The congregation would gasp.
But the blessed Savior never done with me at all!
To which the congregation would shout
Amen.
The cry of the Warner Woman carries with it a scent, and if you are close by when she prophesies you will smell it too. It is the smell of nutmeg, of earth, of rocks, of rain coming in from a distance, of salt, of ocean, of egrets, of oil, of cream soda, of coconut, of dust.
an installment of a testimony spoken to the wind
Shhhhhhhhh
Just as every fruit don’t name mango, and just as every animal don’t name dog, so too the Warner Woman’s mouth is not only full of thunder and lightning. It is true, many times I did cry Warrant. And Flood. And Earthquake. But sometimes the cry of the Warner Woman is Peace. Peace and love I bring to you, peace and love. One day I may tell you of the storm, but the next day I may tell you to cast your eyes to the east where there riseth a rainbow. And furthermore, sometimes a warning is not a thing to be avoided, nor a thing to fear. Like when I did first join the Band of the Seventh Fire, and the message of the Lord did come unto me saying, Beware, a thief cometh in the night. But lock not your doors, Ada. Close not your windows. For this thief is a man as tall and slender as the palm tree, and he wanteth only your heart and your love.
Shhhhhhhhh
But warning was never easy with me. It was a thing more terrible than woman cramps. It feel like when you eat something bad and a sickness start to grow in your belly, and it grow and it grow until you just need to throw it up. That’s what warning was—something that grow inside you and make you feel miserable till you spit it out. And I tell you what—I never know pain like the day when I decide to give it all up. I never just sick for days; I did sick for years. More years than I can bother to count. I thought I was going to dead. But in this country that name England, things is different. Warning ongly going to get you in trouble here. Warning ongly going to make the nurse strap down your hands. Warning ongly going to get you the electric shock. Warning ongly going to cause you to have to sit before a bald-head doctor you never like from morning and now you have him staring at you for hours. Him is the expert, the know-it-all, but he want
you
to do the talking. When you don’t talk Mr. Doctor say you not cooperating. When you do talk, all you hear from him is
delusions
and
visions of grandeur
and
hallucination.
So this is where I come and find myself, between a rock and a rock. If I don’t warn, I feel sick, but if I warn, I get in even worser trouble. So after a time I just keep silent and bear the pain. If I feel the need to spin, I don’t spin. If I feel the need to shout, I don’t shout. I stop completely. I just wait and wait for the day when the Father’s word would stop rumbling in my belly-bottom and my tummy would finally settle. I cry and cry like spoil pickney who don’t get his porridge. And in the nights when the lights turned out, I bawl like Elijah in his cave. I start to eat aspirin like how people eat food, and when that don’t work, I beg for morphine. I say God, if ever you did love me, make this cup pass from my lips. But still I continue to get warnings. Still I hear voices tormenting me.

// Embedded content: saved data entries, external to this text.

(** * audio-backup-cron: the backup orchestration engine

    A shallow embedding of the TypeScript sources

      - src/scheduler.ts  (BackupScheduler: shouldRunBackup, matchCronField)
      - src/supabase.ts   (SupabaseStorage: listAllFiles)
      - src/s3.ts         (S3Uploader: fileExists)
      - src/backup.ts     (StorageBackup: backup, backupFile, cleanupTempDir)
      - src/config.ts     (BackupConfig)

    Pure string and number code is translated to functions; the code that
    talks to Supabase, S3, the file system and Slack is written in a small
    trace-and-exception monad whose external calls are answered by an
    environment record. *)

From Stdlib Require Import ZArith String Ascii List Bool Lia.
From stdpp Require Import base gmap strings list.

Local Open Scope string_scope.
Local Open Scope list_scope.
Local Open Scope Z_scope.

(** ** JavaScript strings and numbers *)

Module Js.

(** [s.split(c)] for a one-character separator [c]: the result always has at
    least one element, and the empty string splits into a single empty field. *)
Fixpoint split (c : ascii) (s : string) : list string :=
  match s with
  | EmptyString => [EmptyString]
  | String a s' =>
      if Ascii.eqb a c then EmptyString :: split c s'
      else match split c s' with
           | [] => [String a EmptyString]
           | h :: t => String a h :: t
           end
  end.

(** [s.includes(c)] for a one-character needle. *)
Fixpoint includes_char (c : ascii) (s : string) : bool :=
  match s with
  | EmptyString => false
  | String a s' => Ascii.eqb a c || includes_char c s'
  end.

(** [s.includes(sub)]. *)
Fixpoint includes (sub s : string) : bool :=
  String.prefix sub s ||
  match s with
  | EmptyString => false
  | String _ s' => includes sub s'
  end.

(** [s.replace(/c/g, d)]: every occurrence of the character is replaced. *)
Fixpoint replace_all (c d : ascii) (s : string) : string :=
  match s with
  | EmptyString => EmptyString
  | String a s' => String (if Ascii.eqb a c then d else a) (replace_all c d s')
  end.

(** White space skipped by [parseInt] (the ASCII part of StrWhiteSpaceChar). *)
Definition is_ws (a : ascii) : bool :=
  let n := nat_of_ascii a in
  (n =? 32)%nat || ((9 <=? n)%nat && (n <=? 13)%nat).

Fixpoint skip_ws (s : string) : string :=
  match s with
  | String a s' => if is_ws a then skip_ws s' else s
  | EmptyString => s
  end.

(** Value of a character as a digit in the given radix (10 or 16). *)
Definition digit_val (radix : Z) (a : ascii) : option Z :=
  let n := Z.of_nat (nat_of_ascii a) in
  if (48 <=? n) && (n <=? 57) then Some (n - 48)
  else if (radix =? 16) && (97 <=? n) && (n <=? 102) then Some (n - 87)
  else if (radix =? 16) && (65 <=? n) && (n <=? 70) then Some (n - 55)
  else None.

(** The longest prefix of digits, read as a number; [None] when there is no
    digit at all. [acc] is the value read so far. *)
Fixpoint digits (radix : Z) (s : string) (acc : option Z) : option Z :=
  match s with
  | EmptyString => acc
  | String a s' =>
      match digit_val radix a with
      | Some d => digits radix s' (Some (match acc with
                                          | Some n => n * radix + d
                                          | None => d
                                          end))
      | None => acc
      end
  end.

(** An optional sign in front of the number. *)
Definition strip_sign (s : string) : bool * string :=
  match s with
  | String c r =>
      if Ascii.eqb c "-" then (true, r)
      else if Ascii.eqb c "+" then (false, r)
      else (false, s)
  | EmptyString => (false, s)
  end.

(** Without a radix argument a leading [0x] or [0X] selects radix 16. *)
Definition strip_radix (s : string) : Z * string :=
  match s with
  | String c (String d r) =>
      if Ascii.eqb c "0" && (Ascii.eqb d "x" || Ascii.eqb d "X") then (16, r)
      else (10, s)
  | _ => (10, s)
  end.

(** [parseInt(s)] without a radix argument; [None] is NaN. The number is
    kept exact: the callers only compare it with calendar values below 60
    and take a remainder by it, and rounding to a double changes neither. *)
Definition parseInt (s : string) : option Z :=
  let '(neg, s2) := strip_sign (skip_ws s) in
  let '(radix, s3) := strip_radix s2 in
  match digits radix s3 None with
  | Some n => Some (if neg then - n else n)
  | None => None
  end.

(** [x === y] where [x] may be NaN. *)
Definition num_eq (x : option Z) (y : Z) : bool :=
  match x with Some a => a =? y | None => false end.

(** [v % step === 0]: the remainder by zero and by NaN is NaN. *)
Definition rem_is_zero (v : Z) (step : option Z) : bool :=
  match step with
  | Some b => if b =? 0 then false else Z.rem v b =? 0
  | None => false
  end.

(** [v >= lo && v <= hi] where the bounds may be NaN. *)
Definition in_range (v : Z) (lo hi : option Z) : bool :=
  match lo, hi with
  | Some a, Some b => (a <=? v) && (v <=? b)
  | _, _ => false
  end.

(** [arr.slice(s, e)] on integer arguments: negative indices count from the
    end, and both are clamped to the array. *)
Definition slice {A} (l : list A) (s e : Z) : list A :=
  let n := Z.of_nat (length l) in
  let clamp k := if k <? 0 then Z.max (n + k) 0 else Z.min k n in
  let s' := clamp s in
  let e' := clamp e in
  take (Z.to_nat (e' - s')) (drop (Z.to_nat s') l).

End Js.

(** ** src/scheduler.ts *)

Module Scheduler.

(** The calendar components read from [new Date()]. *)
Record DateParts := {
  getMinutes : Z;
  getHours : Z;
  getDate : Z;
  getMonth : Z;   (* 0-based, as in JavaScript *)
  getDay : Z
}.

Definition stepRule (cronField : string) (currentValue : Z) : option bool :=
  if Js.includes_char "/" cronField then
    let parts := Js.split "/" cronField in
    let range := nth 0 parts EmptyString in
    let step := nth 1 parts EmptyString in
    let stepValue := Js.parseInt step in
    if String.eqb range "*" then Some (Js.rem_is_zero currentValue stepValue)
    else None
  else None.

(** The rules below the step block: ranges, lists, single values. *)
Definition laterRules (cronField : string) (currentValue : Z) : bool :=
  if Js.includes_char "-" cronField then
    let bounds := map Js.parseInt (Js.split "-" cronField) in
    Js.in_range currentValue (nth 0 bounds None) (nth 1 bounds None)
  else if Js.includes_char "," cronField then
    let values := map Js.parseInt (Js.split "," cronField) in
    existsb (fun x => Js.num_eq x currentValue) values
  else Js.num_eq (Js.parseInt cronField) currentValue.

Definition matchCronField (cronField : string) (currentValue min max : Z) : bool :=
  if String.eqb cronField "*" then true
  else match stepRule cronField currentValue with
       | Some b => b
       | None => laterRules cronField currentValue
       end.

Definition shouldRunBackup (cronSchedule : string) (now : DateParts) : bool :=
  match Js.split " " cronSchedule with
  | [minute; hour; dayOfMonth; month; dayOfWeek] =>
      let matchMinute := matchCronField minute (getMinutes now) 0 59 in
      let matchHour := matchCronField hour (getHours now) 0 23 in
      let matchDay := matchCronField dayOfMonth (getDate now) 1 31 in
      let matchMonth := matchCronField month (getMonth now + 1) 1 12 in
      let matchDayOfWeek := matchCronField dayOfWeek (getDay now) 0 6 in
      matchMinute && matchHour && matchDay && matchMonth && matchDayOfWeek
  | _ => false
  end.

End Scheduler.

(** ** Effects: a trace of external calls, exceptions, divergence *)

(** What a JavaScript [throw] carries: an instance of [Error] with its
    message, or any other value. *)
Inductive Thrown :=
| JsError (message : string)
| NonError (shown : string).

Definition Buffer := list Byte.byte.

(** The two ways [backupFile] moves an object. *)
Inductive Strategy := Buffered | Staged.

(** [BackupMetrics] of src/slack.ts. *)
Record BackupMetrics := {
  totalFiles : Z;
  successCount : Z;
  skipCount : Z;
  errorCount : Z;
  duration : Z;
  totalSize : Z;
  startTime : Z;
  endTime : Z
}.

(** The calls that leave the process, and the log lines that tell the
    branches of the code apart. *)
Inductive Event :=
| EvMkdir (dir : string)                      (* mkdir(tempDir, recursive) *)
| EvStorageList (path : string)               (* storage.from(bucket).list(path) *)
| EvListFailed (path : string)                (* "Error listing path" / "Error processing path" *)
| EvFoundFolder (fullPath : string)           (* "Found folder" *)
| EvNoFiles                                   (* "No files found to backup" *)
| EvBatch (number : Z) (width : nat)          (* "Processing batch n (w files)" *)
| EvProcessing (path : string)                (* "Processing: path" *)
| EvProbe (key : string)                      (* ListObjectsV2, Prefix key, MaxKeys 1 *)
| EvSkipExisting (path : string)              (* "Skipping (already exists in S3)" *)
| EvStrategy (how : Strategy) (path : string) (* "Downloading from Supabase" / "Downloading to temp file" *)
| EvDownload (path : string)                  (* storage.from(bucket).download(path) *)
| EvPutBuffer (key : string)                  (* PutObject *)
| EvBufferFailed                              (* "Buffer method failed, trying file method" *)
| EvWriteFile (tempFilePath : string)         (* writeFile(tempFilePath, buffer) *)
| EvUploadFile (tempFilePath key : string)    (* stat, createReadStream, Upload.done *)
| EvRm (recursive : bool) (target : string)   (* rm(target, { recursive, force }) *)
| EvCleanupWarning                            (* "Warning: Could not clean up temp directory" *)
| EvFileError (path : string)                 (* "Error backing up path" *)
| EvNotify (metrics : BackupMetrics)          (* slack.sendBackupNotification(metrics) *)
| EvBackupFailed.                             (* "Backup failed with error" *)

Inductive Result (A : Type) :=
| Done (a : A)
| Threw (e : Thrown)
| Diverged.
Arguments Done {A} a.
Arguments Threw {A} e.
Arguments Diverged {A}.

(** A computation is its result together with the events it produced, in
    order. *)
Definition M (A : Type) : Type := Result A * list Event.

Definition ret {A} (a : A) : M A := (Done a, []).
Definition throw {A} (e : Thrown) : M A := (Threw e, []).
Definition diverge {A} : M A := (Diverged, []).
Definition emit (ev : Event) : M unit := (Done tt, [ev]).

Definition bind {A B} (m : M A) (k : A -> M B) : M B :=
  match m with
  | (Done a, t) => let '(r, t') := k a in (r, t ++ t')
  | (Threw e, t) => (Threw e, t)
  | (Diverged, t) => (Diverged, t)
  end.

(** [try { m } catch (error) { h error }]. *)
Definition try_catch {A} (m : M A) (h : Thrown -> M A) : M A :=
  match m with
  | (Threw e, t) => let '(r, t') := h e in (r, t ++ t')
  | other => other
  end.

(** An external call that returns nothing, and one that returns a value. *)
Definition call (ev : Event) (answer : option Thrown) : M unit :=
  (match answer with None => Done tt | Some e => Threw e end, [ev]).

Definition call_val {A} (ev : Event) (answer : Thrown + A) : M A :=
  (match answer with inr a => Done a | inl e => Threw e end, [ev]).

Definition result_of {A} (m : M A) : Result A := fst m.
Definition trace_of {A} (m : M A) : list Event := snd m.

Declare Scope eff_scope.
Delimit Scope eff_scope with eff.
Notation "'let*' x ':=' m 'in' k" := (bind m (fun x => k))
  (at level 10, x name, m at level 100, k at level 200) : eff_scope.
Notation "m '>>' k" := (bind m (fun _ => k))
  (at level 90, right associativity) : eff_scope.
Local Open Scope eff_scope.

(** ** src/config.ts *)

Module Config.

Record SupabaseConfig := {
  url : string;
  anonKey : string;
  serviceKey : option string;
  bucketName : string;
  audioPath : option string
}.

Record S3Config := {
  s3BucketName : string;
  accessKeyId : string;
  secretAccessKey : string;
  region : string;
  prefix : option string
}.

Record BackupConfig := {
  supabase : SupabaseConfig;
  s3 : S3Config;
  cronSchedule : string;
  tempDir : string;
  fileExtensions : list string;
  batchSize : Z;
  slackWebhookUrl : option string
}.

End Config.

(** ** The world outside the process *)

(** An entry of a listing ([FileObject] of supabase-js). Of the metadata
    object the code reads the [size] field and counts the keys; [size] is a
    number when present, the other fields are kept as strings. *)
Record Metadata := {
  md_size : option Z;
  md_other : gmap string string
}.

Record FileObject := {
  fo_name : string;
  fo_id : option string;
  fo_created_at : option string;
  fo_updated_at : option string;
  fo_metadata : option Metadata
}.

(** The answer of [storage.list]: [{ data, error }], or an exception. *)
Inductive ListAnswer :=
| ListResponse (data : option (list FileObject)) (error : option string)
| ListThrows (e : Thrown).

Record Env := {
  existsSync : string -> bool;
  mkdir : string -> option Thrown;
  storage_list : string -> ListAnswer;
  (** [storage_download k p]: the call number [k] (from 0) that a transfer
      makes for the object [p]; a timeout is an [Error] like any other. *)
  storage_download : nat -> string -> Thrown + Buffer;
  (** ListObjectsV2 on a key prefix: the length of [Contents], or a failure
      (a timeout included). *)
  s3_list : string -> Thrown + Z;
  s3_put : string -> Buffer -> option Thrown;
  s3_upload : string -> string -> option Thrown;
  fs_writeFile : string -> Buffer -> option Thrown;
  fs_rm : bool -> string -> option Thrown;
  date_now_start : Z;
  date_now_end : Z
}.

(** ** src/supabase.ts *)

Module Supabase.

Rise up Daughter of Zion. Rise up Daughter of Jonah and Legba.
I tell them
no. I is ongly the daughter of Pearline Portious. I am ongly the girl who did born amongst the lepers. I never make for this.
And if you could do more than hear my voice, if you could also behold me, you would see a dried-up old woman. My only talent was that once upon a time I could warn. I could make people consider the words of their God. But I can’t even do that no more.
T
HE CRIES OF ADAMINE BUSTAMANTE WERE IN FACT SO
terrible and so often true, and the timber of her voice, which she threw into the wind, so powerful, that her cries became famous. In the July 15, 1967, edition of the
Jamaica Star,
from which you have cut a picture of her, there is a also a short article written by one Henry Kirkpatrick. It is quizzically titled, “The Last True Warner Woman?” and reads:
After the tragedy at St. Catherine Gorge last Wednesday in which a bus of high school children overturned at Flat Bridge, many residents of Spanish Town are insisting the incident could have been prevented. While police continue to question the driver of the bus, who lost control of the vehicle as he attempted to cross Flat Bridge, many are insisting the tragedy was not only due to wet roads.
“Mother did tell them! She hold on to the bus before it leave out and shout out, ‘Waters rising and pickney drowning! Death Warrant!’ What not clear in that message? People must learn to take warning,” insisted one woman, who said she was on hand Wednesday morning and witnessed the Warner Woman’s prophecy.
The Star managed to catch up with the now famous Warner Woman, who was somewhat reluctant to give an interview.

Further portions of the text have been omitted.